Para tratar de calmar las cosas, organizó un encuentro en Venecia, en el mismo centro comercial donde se reunieron meses atrás para montar el negocio.

“Ahora me encargaré de este [Palamara] yo mismo”, ladró Zappia. “Ordenaré que su familia sea secuestrada”. Buscando bajar la tensión, Violi prometió que devolverían los 125.000 euros.

Giraldi también empezó a ponerse nervioso. Después de la reunión, escribió una larga nota describiendo la situación, donde queda clara la posición destacada que tenía Vadalà en el negocio de las drogas de la ‘Ndrangheta.

“Vadalà … le dijo a [sus jefes de Calabria] que le habían robado y Violi estaba preocupado [de que] secuestraran a Palamara”, escribió. “Saben que Vadalà trafica droga, ya ha hecho muchos trabajos [de narcotráfico] y no dilapida el dinero”.

De acuerdo con las notas de Giraldi, Violi le exigió a Palamara que solucionara el problema del envío fallido o, de lo contrario, también terminaría en una situación complicada por interceder por él.

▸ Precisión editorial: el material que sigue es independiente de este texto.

Lemma topFoldersOf_throws (body : Json) (e : Exn) :
  topFoldersOf body = Err e -> exists m, e = TypeError m.
Proof.
  unfold topFoldersOf. destruct (getProp body "data") as [top|e0] eqn:Hd; cbn.
  - destruct top; cbn; try (intros [= <-]; eauto).
    destruct (eachLabelled items) as [[]|e1] eqn:He; cbn; [discriminate|].
    intros [= <-]. eauto using eachLabelled_throws.
  - intros [= <-]. apply getProp_throws in Hd as [_ Hm]. exact Hm.
Qed.

Section Quiet.

Context {W : Type} (env : Env W).

Lemma quiet_lift {A} (r : Result A) : quiet (W := W) (lift r) r.
Proof. intros s. cbn. auto. Qed.

Lemma quiet_logger (lv : Level) (msg : string) (d : Json) :
  quiet (W := W) (logger lv msg d) (Ok tt).
Proof. intros s. cbn. auto. Qed.

Lemma quiet_bind {A B} (m : M W A) (k : A -> M W B) (r : Result A) (r' : Result B) :
  quiet m r ->
  match r with
  | Ok a => quiet (k a) r'
  | Err e => r' = Err e
  end ->
  quiet (bind m k) r'.
Proof.
  intros Hm Hk s. unfold bind. destruct (Hm s) as (Hr & Ht & Hw & Hc).
  destruct (m s) as [[a|e] s1]; cbn in *; subst r.
  - destruct (Hk s1) as (Hr' & Ht' & Hw' & Hc'). repeat split; congruence.
  - subst r'. auto.
Qed.

Lemma quiet_silently {A} (m : M W A) (r : Result A) : quiet m r -> emits m (silently r).
Proof.
  intros Hm s. destruct (Hm s) as (Hr & Ht & _). exists [].
  rewrite app_nil_r. unfold silently. auto.
Qed.

Lemma logTopFolder_quiet (x : Json) (index : nat) :
  quiet (logTopFolder env x index)
        (andThen (folderLabel x) (fun _ => andThen (getProp x "id") (fun _ => Ok tt))).
Proof.
  unfold logTopFolder.
  apply (quiet_bind _ _ (folderLabel x)); [apply quiet_lift|].
  destruct (folderLabel x) as [name|e]; cbn; [|reflexivity].
  apply (quiet_bind _ _ (getProp x "id")); [apply quiet_lift|].
  destruct (getProp x "id") as [idValue|e]; cbn; [|reflexivity].
  apply quiet_logger.
Qed.

Lemma forEach_logTopFolder (items : list Json) (index : nat) :
  quiet (forEach index items (logTopFolder env)) (eachLabelled items).
Proof.
  revert index. induction items as [|x items IH]; intros index; cbn.
  - apply (quiet_lift (Ok tt)).
  - apply (quiet_bind _ _ _ _ (logTopFolder_quiet x index)).
    destruct (folderLabel x) as [name|e]; cbn; [|reflexivity].
    destruct (getProp x "id") as [idValue|e]; cbn; [apply IH | reflexivity].
Qed.

Lemma getProjectTopFolders_emits (p : string) :
  emits (getProjectTopFolders env p)
        (oneCall (topFoldersRequest env (extractHubId p) p) topFoldersOf).
Proof.
  unfold getProjectTopFolders. apply rethrow_same_emits; [|intros e; apply emits_log_throw].
  apply log_then_emits. unfold httpClient_get, topFoldersRequest.
  apply httpClient_call_emits. intros response. apply quiet_silently.
  unfold topFoldersOf.
  apply (quiet_bind _ _ (getProp response "data")); [apply quiet_lift|].
  destruct (getProp response "data") as [top|e]; cbn; [|reflexivity].
  apply (quiet_bind _ _ (js_length top)); [apply quiet_lift|].
  destruct (js_length top) as [count|e] eqn:Hlen; cbn; [|reflexivity].
  apply (quiet_bind _ _ (Ok tt)); [apply quiet_logger|].
  destruct top as [| | | | |items|]; cbn in Hlen |- *; try discriminate;
    try (intros st; cbn; auto; fail).
  apply (quiet_bind _ _ (eachLabelled items)); [apply forEach_logTopFolder|].
  destruct (eachLabelled items) as [[]|e]; cbn; [|reflexivity].
  intros st. cbn. auto.
Qed.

La Policía Financiera de Venecia muestra cocaína incautada en la investigación. Crédito: Guardia di Finanza.

Nunca tras las rejas

Un nuevo cargamento de cocaína y bananos de la Comercializadora Lorenzo Bello Díaz, el exportador colombiano, le habría salvado el pellejo a Palamara, que hubiera demostrado así que tenía cómo organizar envíos exitosos. Pero ahí fue cuando la policía golpeó.

Después de 18 meses de un trabajo encubierto de alto riesgo, en una de las únicas operaciones exitosas de infiltración a la ‘Ndrangheta, las autoridades estaban lista para atacar.

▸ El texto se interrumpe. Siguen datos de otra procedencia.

(** ** The mappings of a search result *)

(** C10: every result yielded by [search_entries] comes from the documents
    that the query selects for its entry.  Its metadata has the key '.title'
    exactly when the title snippet is non-empty; it has '.feed.title' exactly
    when the feed snippet is non-empty and the feed title is not the user
    override, and '.feed.user_title' exactly when the feed snippet is
    non-empty and it is the override (so never both, and neither when the
    feed snippet is empty).  The keys of its content mapping are exactly the
    non-null content paths of the entry's selected documents, so the mapping
    is empty when none of them has a content path. *)
Theorem search_result_mappings {EntryFilterOptions : Type}
    (fts5_match : string → option (Doc → bool)) (bm25 : string → Doc → Z)
    (snippet : string → nat → string → string → Doc → string)
    (apply_filter_options : EntryFilterOptions → Entry → bool)
    (extract : string → string → string → HighlightedString)
    (random_mark query : string) (filter_options : EntryFilterOptions)
    (chunk_size : option Z) (last : option Cursor) (s s' : State)
    (t : SearchTables) (results : list (EntrySearchResult * Cursor)) :
  enabled_reachable (db s) →
  search_tables (db s) = Some t →
  search_entries fts5_match bm25 snippet apply_filter_options extract
    random_mark query filter_options chunk_size last s = Ok results s' →
  ∀ r cursor, (r, cursor) ∈ results →
  let before_mark := ">>>" +:+ random_mark +:+ ">>>" in
  let after_mark := "<<<" +:+ random_mark +:+ "<<<" in
  ∃ matches best,
    fts5_match query = Some matches ∧
    selected apply_filter_options filter_options matches (db s) t best ∧
    doc_key best = (res_id r, res_feed_url r) ∧
    (is_Some (res_metadata r !! ".title") ↔
     snippet query 0%nat before_mark after_mark best ≠ "") ∧
    (is_Some (res_metadata r !! ".feed.title") ↔
     snippet query 2%nat before_mark after_mark best ≠ ""
     ∧ _is_feed_user_title best = false) ∧
    (is_Some (res_metadata r !! ".feed.user_title") ↔
     snippet query 2%nat before_mark after_mark best ≠ ""
     ∧ _is_feed_user_title best = true) ∧
    (∀ p, p ∈ (res_content r).*1 ↔
          ∃ doc, selected apply_filter_options filter_options matches (db s) t doc
                 ∧ doc_key doc = (res_id r, res_feed_url r)
                 ∧ _content_path doc = Some p) ∧
    ((∀ doc, selected apply_filter_options filter_options matches (db s) t doc →
             doc_key doc = (res_id r, res_feed_url r) →
             _content_path doc = None) →
     res_content r = []).
Proof.
  intros Hreach Ht Hrun r cursor Hr before_mark after_mark.
  apply enabled_reachable_paths in Hreach as Hpaths.
  unfold search_entries, wrap_exceptions, try_operational, paginated_query
    in Hrun.
  rewrite Ht in Hrun.
  destruct (fts5_match query) as [matches|] eqn:Hmatch.
  2:{ unfold raise in Hrun. exfalso.
      destruct (contains _ _); [done|]. by destruct (bool_decide _). }
  injection Hrun as <- <-.
  apply list_elem_of_fmap in Hr as (row & [= -> ->] & Hrow).
  fold before_mark after_mark in Hrow |- *.
  apply elem_of_run_query, elem_of_group_rows in Hrow as (r0 & g & Hgroup & Heq).
  assert (Hwhole : ∀ srow,
    srow ∈ r0 :: g ↔
    ∃ doc, selected apply_filter_options filter_options matches (db s) t doc
           ∧ doc_key doc = (rr_id row, rr_feed row)
           ∧ srow = select_row bm25 snippet query before_mark after_mark doc).
  { intros srow. rewrite <-Hgroup, list_elem_of_filter, elem_of_search_cte,
      elem_of_search_rows. split.
    - intros [Hkey (doc & Hsel & ->)]. exists doc.
      split_and!; [done|exact Hkey|done].
    - intros (doc & Hsel & Hkey & ->). split; [exact Hkey|]. by exists doc. }
  destruct (proj1 (Hwhole _) (min_rank_row_elem_of r0 g))
    as (best & Hbest & Hkey & Hbest_row).
  assert (Hcontent : ∀ p, p ∈ (res_content (value_factory extract before_mark
                                              after_mark row)).*1 ↔
    ∃ doc, selected apply_filter_options filter_options matches (db s) t doc
           ∧ doc_key doc = (rr_id row, rr_feed row)
           ∧ _content_path doc = Some p).
  { intros p. rewrite value_factory_content. rewrite Heq.
    cbn [rr_content]. split.
    - intros (c & (srow & -> & Hsrow)%list_elem_of_fmap & Hp & _).
      apply Hwhole in Hsrow as (doc & Hsel & Hk & ->). by exists doc.
    - intros (doc & Hsel & Hk & Hp).
      exists (sr_content (select_row bm25 snippet query before_mark
                            after_mark doc)).
      split_and!; [|done|].
      + apply list_elem_of_fmap_2, Hwhole. by exists doc.
      + intros ->. destruct Hsel as [Hdoc _]. by eapply Hpaths. }
  assert (rr_title row = snippet query 0%nat before_mark after_mark best
          ∧ rr_feed_title row = snippet query 2%nat before_mark after_mark best
          ∧ rr_is_feed_user_title row = _is_feed_user_title best)
    as (Htitle & Hfeed & Huser).
  { rewrite Heq. simpl. by rewrite Hbest_row. }
  exists matches, best. split; [done|]. split; [done|]. split; [done|].
  rewrite value_factory_title, value_factory_feed_title,
    value_factory_feed_user_title, Htitle, Hfeed, Huser.
  split_and!; [done..|exact Hcontent|].
  - intros Hnone.
    destruct (res_content _) as [|[p h] items] eqn:Hitems; [done|].
    exfalso.
    destruct (proj1 (Hcontent p)) as (doc & Hsel & Hk & Hp); [by left|].
    by rewrite (Hnone doc Hsel Hk) in Hp.
Qed.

El 3 de diciembre de 2015, 150 agentes de la Policía Financiera de Venecia allanaron la bodega de Giraldi, lo arrestaron (para proteger su identidad) así como a Violi y a otros dos hombres que estaban descargando 88 kilos de cocaína de un cargamento costarricense de mandiocas falsas.

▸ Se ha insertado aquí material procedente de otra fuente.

(** * Patient identifier resolution: [utils/patient-id-resolver.js]

    A shallow embedding of [resolvePatientIds] and [resolvePatientIdsCached].

    - JavaScript strings are [string]s, one [ascii] per UTF-16 code unit
      (code units 0..255, the Latin-1 range). [requestedId] and [userUid]
      are strings; [profile] may be absent, and so may each of its fields.
      [profile.patientId] and the fields of a chart are strings when
      present; [profile.role] and [profile.phone] are any value that a
      profile document can hold, since the source stringifies them.
    - The [Set] accumulated by the resolver is an insertion-ordered list
      without duplicates, as [Array.from] later observes it.
    - [admin.firestore().collection('patients')] is an interface [Firestore]:
      every lookup is a promise that resolves to a snapshot or rejects.
      [store] implements it over a list of charts, with the lookups that
      reject given by a predicate.
    - The body of the resolver runs in a state-and-exception monad whose
      state (the Set, the lookups issued, the console) survives a throw, as
      the mutations of a JavaScript object survive one.
    - The module-level [Map] of the cache is a [gmap]; the readings of
      [Date.now()] are inputs. *)

From stdpp Require Import gmap strings list fin_maps pretty.
From Stdlib Require Import ZArith Ascii String Sorted.

Set Warnings "-clear-no-such-hyp".

Open Scope string_scope.
Open Scope Z_scope.

(** ** Strings *)

Module JS.

(** WhiteSpace and LineTerminator code units below 256, as [trim] strips
    them: TAB, LF, VT, FF, CR, SP and NBSP. *)
Definition is_white_space (c : ascii) : bool :=
  let n := N_of_ascii c in
  ((9 <=? n) && (n <=? 13) || (n =? 32) || (n =? 160))%N.

Fixpoint trimStart (s : string) : string :=
  match s with
  | EmptyString => EmptyString
  | String c r => if is_white_space c then trimStart r else s
  end.

Fixpoint trimEnd (s : string) : string :=
  match s with
  | EmptyString => EmptyString
  | String c r =>
      match trimEnd r with
      | EmptyString => if is_white_space c then EmptyString else String c EmptyString
      | r' => String c r'
      end
  end.

(** [s.trim()] *)
Definition trim (s : string) : string := trimEnd (trimStart s).

(** Lower-casing of one code unit: A-Z, and the Latin-1 capitals other than
    the multiplication sign. *)
Definition lower_char (c : ascii) : ascii :=
  let n := N_of_ascii c in
  if ((65 <=? n) && (n <=? 90) || (192 <=? n) && (n <=? 222) && negb (n =? 215))%N
  then ascii_of_N (n + 32) else c.

(** [s.toLowerCase()] *)
Fixpoint toLowerCase (s : string) : string :=
  match s with
  | EmptyString => EmptyString
  | String c r => String (lower_char c) (toLowerCase r)
  end.

(** Truthiness of a string: every string but the empty one. *)
Definition truthy (s : string) : bool := negb (String.eqb s "").

(** The values a profile document can hold in a field. *)
#[warnings="-register-all"]
Inductive value :=
| VStr (s : string)
| VNum (z : Z)          (* an integer number, printed in decimal *)
| VBool (b : bool)
| VArr (l : list value)
| VObj.

Fixpoint join (sep : string) (l : list string) : string :=
  match l with
  | [] => ""
  | [x] => x
  | x :: r => x +:+ sep +:+ join sep r
  end.

(** [v.toString()] *)
Fixpoint toString (v : value) : string :=
  match v with
  | VStr s => s
  | VNum z => pretty z
  | VBool true => "true"
  | VBool false => "false"
  | VArr l => join "," (List.map toString l)
  | VObj => "[object Object]"
  end.

(** The property [isNotEmpty] of a string: strings have [length], [trim],
    ... but no property of this name, so the read is [undefined] ([None]). *)
Definition get_isNotEmpty (s : string) : option bool := None.

(** [v == true] for [v] a boolean or [undefined]. *)
Definition loose_eq_true (v : option bool) : bool :=
  match v with
  | Some true => true
  | _ => false
  end.

End JS.

(** ** The Set of ids *)

(** [patientIds.add(x)]: a Set keeps the first insertion of a value. *)
Definition set_add (x : string) (ids : list string) : list string :=
  if decide (x ∈ ids) then ids else ids ++ [x].

(** What the final [filter(id => id && id.trim() !== '')] keeps. *)
Definition nonblank (s : string) : Prop := s ≠ "" ∧ JS.trim s ≠ "".

#[global] Instance nonblank_dec s : Decision (nonblank s).
Proof. unfold nonblank. apply _. Defined.

(** ** The chart store *)

(** The data of a chart document: the fields the resolver reads. *)
Record ChartData := {
  f_id : option string;       (* field `id` *)
  f_userId : option string;   (* field `userId` *)
  f_phone : option string;    (* field `phone` *)
}.

(** A document of a query result: [doc.id] and [doc.data()]. *)
Record QueryDocumentSnapshot := {
  qd_id : string;
  qd_data : ChartData;
}.

(** The result of [.doc(id).get()]: [snap.id], and [snap.data()] which is
    [None] when [snap.exists] is false. *)
Record DocumentSnapshot := {
  ds_id : string;
  ds_data : option ChartData;
}.

Inductive field := F_phone | F_id | F_userId.

#[global] Instance field_eq_dec : EqDecision field.
Proof. solve_decision. Defined.

(** The lookups the resolver issues. *)
Inductive query :=
| Where (f : field) (v : string) (limit : nat)  (* .where(f, '==', v).limit(n).get() *)
| Doc (id : string).                             (* .doc(id).get() *)

#[global] Instance query_eq_dec : EqDecision query.
Proof. solve_decision. Defined.

(** [admin.firestore().collection('patients')]: each lookup resolves
    ([Some]) or rejects ([None]). *)
Record Firestore := {
  where_get : field → string → nat → option (list QueryDocumentSnapshot);
  doc_get : string → option DocumentSnapshot;
}.

(** ** The monad of the resolver's body *)

Record RState := {
  patientIds : list string;   (* the Set *)
  lookups : list query;       (* lookups issued so far, oldest first *)
  console : list string;      (* console.error lines, oldest first *)
}.

Inductive outcome (A : Type) :=
| Ok (a : A)
| Throw.
Arguments Ok {A} a.
Arguments Throw {A}.

Definition M (A : Type) : Type := RState → outcome A * RState.

Definition ret {A} (a : A) : M A := λ s, (Ok a, s).

Definition bind {A B} (m : M A) (k : A → M B) : M B :=
  λ s, match m s with
       | (Ok a, s') => k a s'
       | (Throw, s') => (Throw, s')
       end.

Notation "x <- m ;; k" := (bind m (λ x, k))
  (at level 100, m at next level, right associativity).
Notation "m ;; k" := (bind m (λ _, k))
  (at level 100, right associativity).

Definition skip : M unit := ret tt.

(** [patientIds.add(x)] *)
Definition add (x : string) : M unit :=
  λ s, (Ok tt, {| patientIds := set_add x (patientIds s);
                  lookups := lookups s; console := console s |}).

(** [docs.forEach(doc => patientIds.add(doc.id))] *)
Fixpoint forEach_add (docs : list QueryDocumentSnapshot) : M unit :=
  match docs with
  | [] => skip
  | d :: r => add (qd_id d) ;; forEach_add r
  end.

Definition issue (q : query) (s : RState) : RState :=
  {| patientIds := patientIds s; lookups := lookups s ++ [q]; console := console s |}.

Definition log_error (msg : string) (s : RState) : RState :=
  {| patientIds := patientIds s; lookups := lookups s; console := console s ++ [msg] |}.

(** [try { body } catch (error) { console.error(msg, ...) }] *)
Definition try_catch (body : M unit) (msg : string) : M unit :=
  λ s, match body s with
       | (Ok _, s') => (Ok tt, s')
       | (Throw, s') => (Ok tt, log_error msg s')
       end.

(** [const ids = patientIds] read for the final [Array.from] *)
Definition get_patientIds : M (list string) := λ s, (Ok (patientIds s), s).

(** ** The caller's profile *)

Record Profile := {
  role : option JS.value;
  patientId : option string;
  phone : option JS.value;
}.

(** [profile?.role?.toString?.().toLowerCase?.() === 'patient'] *)
Definition isPatient_of (profile : option Profile) : bool :=
  match profile ≫= role with
  | Some v => bool_decide (JS.toLowerCase (JS.toString v) = "patient")
  | None => false
  end.

(** ** [resolvePatientIds] *)

Section Resolver.

Variable admin : Firestore.

(** [await ... .where(f, '==', v).limit(n).get()] *)
Definition await_where (f : field) (v : string) (n : nat) : M (list QueryDocumentSnapshot) :=
  λ s, match where_get admin f v n with
       | Some docs => (Ok docs, issue (Where f v n) s)
       | None => (Throw, issue (Where f v n) s)
       end.

(** [await ... .doc(id).get()] *)
Definition await_doc (id : string) : M DocumentSnapshot :=
  λ s, match doc_get admin id with
       | Some d => (Ok d, issue (Doc id) s)
       | None => (Throw, issue (Doc id) s)
       end.

(** [if (!snapshot.empty) snapshot.docs.forEach(doc => patientIds.add(doc.id))] *)
Definition add_all (docs : list QueryDocumentSnapshot) : M unit :=
  if negb (bool_decide (docs = [])) then forEach_add docs else skip.

(** [if (!snapshot.empty) patientIds.add(snapshot.docs[0].id)] *)
Definition add_first (docs : list QueryDocumentSnapshot) : M unit :=
  match docs with
  | d :: _ => add (qd_id d)
  | [] => skip
  end.

(** [if (data?.userId) patientIds.add(data.userId)] on an existing chart *)
Definition add_userId (data : ChartData) : M unit :=
  match f_userId data with
  | Some u => if JS.truthy u then add u else skip
  | None => skip
  end.

(** Strategy 1: [profile.patientId], trimmed. *)
Definition strategy1 (profile : option Profile) : M unit :=
  match profile ≫= patientId with
  | Some p =>
      if JS.truthy p && negb (bool_decide (JS.trim p = "")) then add (JS.trim p) else skip
  | None => skip
  end.

(** Strategy 1b: charts with the caller's phone. *)
Definition strategy1b (isPatient : bool) (profile : option Profile) : M unit :=
  match profile ≫= phone with
  | Some p =>
      if isPatient && JS.loose_eq_true (JS.get_isNotEmpty (JS.trim (JS.toString p))) then
        try_catch
          (let phone := JS.trim (JS.toString p) in
           chartsByPhone <- await_where F_phone phone 5 ;;
           add_all chartsByPhone)
          "[PATIENT_ID_RESOLVER] Phone-based lookup error:"
      else skip
  | None => skip
  end.

(** Strategy 2: a patient reading their own data. *)
Definition strategy2 (requestedId : string) : M unit :=
  try_catch
    (chartsByIdField <- await_where F_id requestedId 5 ;;
     add_all chartsByIdField ;;
     chartsByUserId <- await_where F_userId requestedId 5 ;;
     add_all chartsByUserId ;;
     directPatientDoc <- await_doc requestedId ;;
     match ds_data directPatientDoc with
     | Some data =>
         add (ds_id directPatientDoc) ;;
         match f_userId data with
         | Some u =>
             if JS.truthy u && negb (bool_decide (u = requestedId)) then add u else skip
         | None => skip
         end
     | None => skip
     end)
    "[PATIENT_ID_RESOLVER] Firestore lookup error:".

(** Strategy 2c: a patient requesting another id than their UID. *)
Definition strategy2c (requestedId userUid : string) : M unit :=
  try_catch
    (chartDoc <- await_doc requestedId ;;
     match ds_data chartDoc with
     | Some data => add_userId data
     | None => skip
     end ;;
     if JS.truthy userUid then
       chartsByIdField <- await_where F_id userUid 5 ;;
       add_all chartsByIdField ;;
       chartsByUserId <- await_where F_userId userUid 5 ;;
       add_all chartsByUserId
     else skip)
    "[PATIENT_ID_RESOLVER] Patient chart-id lookup error:".

(** Strategy 3: staff. *)
Definition strategy3 (requestedId : string) : M unit :=
  try_catch
    (chartDoc <- await_doc requestedId ;;
     match ds_data chartDoc with
     | Some chartData => add_userId chartData
     | None =>
         chartsByIdField <- await_where F_id requestedId 1 ;;
         add_first chartsByIdField ;;
         chartsByUserId <- await_where F_userId requestedId 1 ;;
         add_first chartsByUserId
     end)
    "[PATIENT_ID_RESOLVER] Chart lookup error:".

Una semana después, los bananos de la Comercializadora Lorenzo Bello Díaz, junto con los 220 kilos de cocaína, llegaron a la bodega. Pero ya era demasiado tarde para ayudar a Palamara. La policía estaba ahí para recoger el cargamento.

Palamara ya estaba huyendo y desde entonces es fugitivo de la justicia. Mientras tanto, Vadalà permaneció en Eslovaquia, como si nada, sin siquiera tratar de esconderse y, aparentemente, confiado frente a cualquier acción policiaca en su contra.

Incluso, siguió manejando su negocio legal hasta el invierno pasado. El 28 de febrero de 2018, dos días después de que los cuerpos de Kuciak y de su prometida fueran encontrados, el Tribunal de Venecia finalmente emitió una orden de arresto contra Vadalà, Palamara y el resto de la red.

Vadalà fue arrestado en Eslovaquia el 13 de marzo de 2018 y luego extraditado a Italia, donde está en prisión a la espera del juicio. Su socio Violi también está en la cárcel, y es quizás lo menos grave para él, un hombre que respondió personalmente por un infiltrado de la policía en la ‘Ndrangheta.

Con reportería adicional de Nathan Jaccard, Pavla Holcova y Eva Kubániová.